First, a 26-3 loss to TCU, then yesterday a 28-22 defeat by a mediocre Texas A&M team. And two of yesterday’s New Mexico scores came in the last six minutes when the game was likely out of reach. Earlier two interceptions led to two A&M TDs; a fumble lead to another. Ugly.
And the crowds have been small (70% of capacity yesterday) and listless (as one might expect in games where the home team is down 16-0 and 14-0 early. Some dental group sponsors shots of fans flashing their smiles during breaks in the action. Any UNM fans smiling yesterday should have been tossed from University Stadium.
This Saturday a third home game, this time against NewMexiKen’s very own alma mater, The University of Arizona, off to its best start in years. I’ll be wearing red again this week, but it’ll have an A on it, not a NM.

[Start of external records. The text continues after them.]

(** [^0x[0-9a-fA-F]{40}$] *)
Definition hexAddress (s : string) : bool :=
  match String.list_ascii_of_string s with
  | z :: x :: ds =>
      bool_decide (z = "0"%char) && bool_decide (x = "x"%char) &&
      (length ds =? 40)%nat && forallb is_hex ds
  | _ => false
  end.

(** A parsed URL, as far as the code looks. *)
Record URL := { u_Scheme : string; u_Host : string }.

(** net/url and go-ethereum, as far as the code uses them. *)
Class ChainLib := {
  url_Parse : string → result URL;
  lib_HexToAddress : string → bytes;
  lib_PrivateKey : Type;
  lib_HexToECDSA : string → result lib_PrivateKey;
  PubkeyToAddress : lib_PrivateKey → bytes
}.

Section Validate.
Context `{ChainLib}.

Definition ParseAddress (s : string) : result bytes :=
  if negb (hexAddress s) then
    Err (fmt_Errorf "%w: address %q is not 0x followed by 40 hex digits" [ArgS s]
           (Some ErrConfigInvalid))
  else
    let addr := lib_HexToAddress s in
    if bool_decide (addr = zero_address) then
      Err (fmt_Errorf "%w: address is the zero address" [] (Some ErrConfigInvalid))
    else Ok addr.

Definition zero_report : ValidationReport :=
  {| rep_ChainID := 0; rep_Contract := zero_address; rep_Publisher := zero_address;
     rep_Signer := zero_address |}.

Definition supported_scheme (s : string) : bool :=
  bool_decide (s ∈ ["http"; "https"; "ws"; "wss"]%string).

(** The report is returned with every error, filled in as far as validation got. *)
Definition ValidateConfig (cfg : Config) : ValidationReport * option error :=
  let rep := zero_report in
  if bool_decide (RPCURL cfg = EmptyString) then
    (rep, Some (fmt_Errorf "%w: RPC URL is empty" [] (Some ErrConfigInvalid)))
  else
    let bad_url := fmt_Errorf "%w: RPC URL %q is not a valid absolute URL" [ArgS (RPCURL cfg)]
                     (Some ErrConfigInvalid) in
    match url_Parse (RPCURL cfg) with
    | Err _ => (rep, Some bad_url)
    | Ok u =>
        if bool_decide (u_Scheme u = EmptyString) || bool_decide (u_Host u = EmptyString)
        then (rep, Some bad_url)
        else if negb (supported_scheme (u_Scheme u)) then
          (rep, Some (fmt_Errorf "%w: RPC URL scheme %q is not supported" [ArgS (u_Scheme u)]
                        (Some ErrConfigInvalid)))
        else
          match ParseAddress (ContractAddress cfg) with
          | Err err => (rep, Some err)
          | Ok addr =>
              let rep := {| rep_ChainID := 0; rep_Contract := addr;
                            rep_Publisher := zero_address; rep_Signer := zero_address |} in
              if ChainID cfg <=? 0 then
                (rep, Some (fmt_Errorf "%w: chain id must be positive, got %d"
                              [ArgZ (ChainID cfg)] (Some ErrConfigInvalid)))
              else
                let rep := {| rep_ChainID := ChainID cfg; rep_Contract := addr;
                              rep_Publisher := zero_address; rep_Signer := zero_address |} in
                if bool_decide (PrivateKeyHex cfg = EmptyString) then (rep, None)
                else
                  match lib_HexToECDSA (trim_0x (PrivateKeyHex cfg)) with
                  | Err _ =>
                      (rep, Some (fmt_Errorf "%w: private key is not a valid secp256k1 key" []
                                    (Some ErrConfigInvalid)))
                  | Ok key =>
                      ({| rep_ChainID := ChainID cfg; rep_Contract := addr;
                          rep_Publisher := zero_address; rep_Signer := PubkeyToAddress key |},
                       None)
                  end
          end
    end.

(** One immutable slot: zeroes, with the address in the low 20 bytes. *)
Definition splice_slot (out : bytes) (ref : ImmutableRef) (publisher : bytes) : bytes :=
  take (Z.to_nat (Start ref)) out ++
  replicate (Z.to_nat (Length ref - AddressLength)) Byte.x00 ++ publisher ++
  drop (Z.to_nat (Start ref + Length ref)) out.

Fixpoint splice_refs (refs : list ImmutableRef) (publisher : bytes) (out : bytes) :
    result bytes :=
  match refs with
  | [] => Ok out
  | ref :: refs =>
      if (Start ref <? 0) || (Length ref <=? 0) ||
         (Z.of_nat (length out) <? Start ref + Length ref) then
        Err (fmt_Errorf "chain: immutable reference %+v is outside the runtime"
               [ArgZ (Start ref); ArgZ (Length ref)] None)
      else if Length ref <? AddressLength then
        Err (fmt_Errorf "chain: immutable slot of %d bytes cannot hold an address"
               [ArgZ (Length ref)] None)
      else splice_refs refs publisher (splice_slot out ref publisher)
  end.

Definition ExpectedRuntime (publisher : bytes) : result bytes :=
  match hex_decode (trim_0x RegistryV2DeployedTemplate) with
  | None => Err (fmt_Errorf "chain: pinned runtime template is not hex: %w" []
                   (Some (errors_New "encoding/hex: invalid byte")))
  | Some tmpl => splice_refs RegistryV2PublisherImmutables publisher tmpl
  end.

(** What the RPC endpoint answers during one validation. *)
Record Endpoint := {
  ep_dial : result unit;
  ep_ChainID : result Z;
  ep_CodeAt : bytes → result bytes;
  ep_publisher : bytes → result (list abi_value)
}.

Definition readPublisher (ec : Endpoint) (addr : bytes) : result bytes :=
  out <-? ep_publisher ec addr;;
  match out with
  | [AAddress addrOut] => Ok addrOut
  | [v] => Err (fmt_Errorf "publisher() returned %T, want an address" [ArgS (go_type v)] None)
  | _ => Err (fmt_Errorf "publisher() returned %d values, want 1"
                [ArgZ (Z.of_nat (length out))] None)
  end.

Definition set_publisher (rep : ValidationReport) (p : bytes) : ValidationReport :=
  {| rep_ChainID := rep_ChainID rep; rep_Contract := rep_Contract rep; rep_Publisher := p;
     rep_Signer := rep_Signer rep |}.

Definition check_code (cfg : Config) (requireSigner : bool) (ec : Endpoint)
    (rep : ValidationReport) (code : bytes) : ValidationReport * option error :=
  match readPublisher ec (rep_Contract rep) with
  | Err err =>
      (rep, Some (fmt_Errorf "%w: contract does not answer publisher(): %v" [ArgE err]
                    (Some ErrCodeMismatch)))
  | Ok publisher =>
      let rep := set_publisher rep publisher in
      match ExpectedRuntime publisher with
      | Err err => (rep, Some err)
      | Ok expected =>
          if negb (bool_decide (code = expected)) then
            (rep, Some (fmt_Errorf "%w: %s runs %d bytes that do not match the registry compiled by solc %s (expected %d bytes)"
               [ArgB (rep_Contract rep); ArgZ (Z.of_nat (length code));
                ArgS RegistryV2SolcVersion; ArgZ (Z.of_nat (length expected))]
               (Some ErrCodeMismatch)))
          else if requireSigner && negb (bool_decide (publisher = rep_Signer rep)) then
            (rep, Some (fmt_Errorf "%w: contract publisher is %s, this operator signs as %s"
               [ArgB publisher; ArgB (rep_Signer rep)] (Some ErrPublisherMismatch)))
          else (rep, None)
      end
  end.

Definition ValidateChain (cfg : Config) (requireSigner : bool) (ec : Endpoint) :
    ValidationReport * option error :=
  let '(rep, err) := ValidateConfig cfg in
  match err with
  | Some err => (rep, Some err)
  | None =>
      if requireSigner && bool_decide (PrivateKeyHex cfg = EmptyString) then
        (rep, Some (fmt_Errorf "%w: a signing key is required to publish" []
                      (Some ErrConfigInvalid)))
      else
        match ep_dial ec with
        | Err err => (rep, Some (fmt_Errorf "%w: %v" [ArgE err] (Some ErrChainUnreachable)))
        | Ok _ =>
            match ep_ChainID ec with
            | Err err => (rep, Some (fmt_Errorf "%w: %v" [ArgE err] (Some ErrChainUnreachable)))
            | Ok observed =>
                if negb (observed =? ChainID cfg) then
                  (rep, Some (fmt_Errorf "%w: configured %d, RPC reports %s"
                     [ArgZ (ChainID cfg); ArgZ observed] (Some ErrChainIDMismatch)))
                else
                  match ep_CodeAt ec (rep_Contract rep) with
                  | Err err =>
                      (rep, Some (fmt_Errorf "%w: reading code: %v" [ArgE err]
                                    (Some ErrChainUnreachable)))
                  | Ok code =>
                      if is_nil code then
                        (rep, Some (fmt_Errorf "%w: %s holds no code (an account, or the wrong address)"
                           [ArgB (rep_Contract rep)] (Some ErrNoContractCode)))
                      else check_code cfg requireSigner ec rep code
                  end
            end
        end
  end.
End Validate.

(** ** The expected runtime *)

Definition template : bytes := Eval vm_compute in
  default [] (hex_decode (trim_0x RegistryV2DeployedTemplate)).

(** An address as a 32-byte word. *)
Definition address_word (p : bytes) : bytes := replicate 12 Byte.x00 ++ p.

Definition runtime_of (p : bytes) : bytes :=
  take 122 template ++ address_word p ++ take 314 (drop 154 template) ++ address_word p ++
  drop 500 template.

Lemma template_decoded : hex_decode (trim_0x RegistryV2DeployedTemplate) = Some template.
Proof. vm_compute. reflexivity. Qed.

Lemma ExpectedRuntime_layout p : length p = 20%nat → ExpectedRuntime p = Ok (runtime_of p).
Proof.
  intros Hp. unfold ExpectedRuntime. rewrite template_decoded.
  do 21 (destruct p as [|? p]; [try discriminate Hp|]); [|discriminate Hp].
  vm_compute. reflexivity.
Qed.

(A little boy about 5 or 6 sat in front of me yesterday with his dad. The kid watched the action on the large TV on the end zone scoreboard. To my knowledge he didn’t look at the field once. A few more games like the first two and that may be true for all of us.)
Do you miss Beijing? Are you pining for some good ol’ fashioned totalitarianism? Enjoy seeing any small voice squashed like a ladybug under a Hummer?
Then come to the University of Virginia!
At Virginia a new rule bans signs of any kind at all sporting events, including football and basketball.
Rick Reilly tells the story.
The Quad, The New York Times college football blog, has been counting down the 120 Football Bowl Subdivision teams. Here’s a few links for teams NewMexiKen follows. Michigan was posted just today.
The Quad, The New York Times college sports blog, is counting down the 120 bowl division college football teams.
The season begins on Aug. 28 and to get you ready for that momentous date, The Quad is ranking all 120 Football Bowl Subdivision teams. We’ll begin today with No. 120 and reveal one each day until we get to No. 1. In addition to ranking the teams, we’ll provide plenty of relevant on-the-field facts as well as some fun off-the-field tidbits that you can use to impress your friends. Feel free to disagree with our rankings. As we all know, the great thing about college football is that it all gets settled on the field. Oh, wait …
Alas, they’re only to number 76, and there’s my alma mater, The University of Arizona.
Toughest quote: “Entering his third year as the starter, Tuitama is in position to set all of Arizona’s meaningful quarterback records. Except victories, of course.”
Hey, so far this election thingy is starting out just like last fall’s college football season. Lots of upsets.
Also, the process makes about as much sense as the BCS.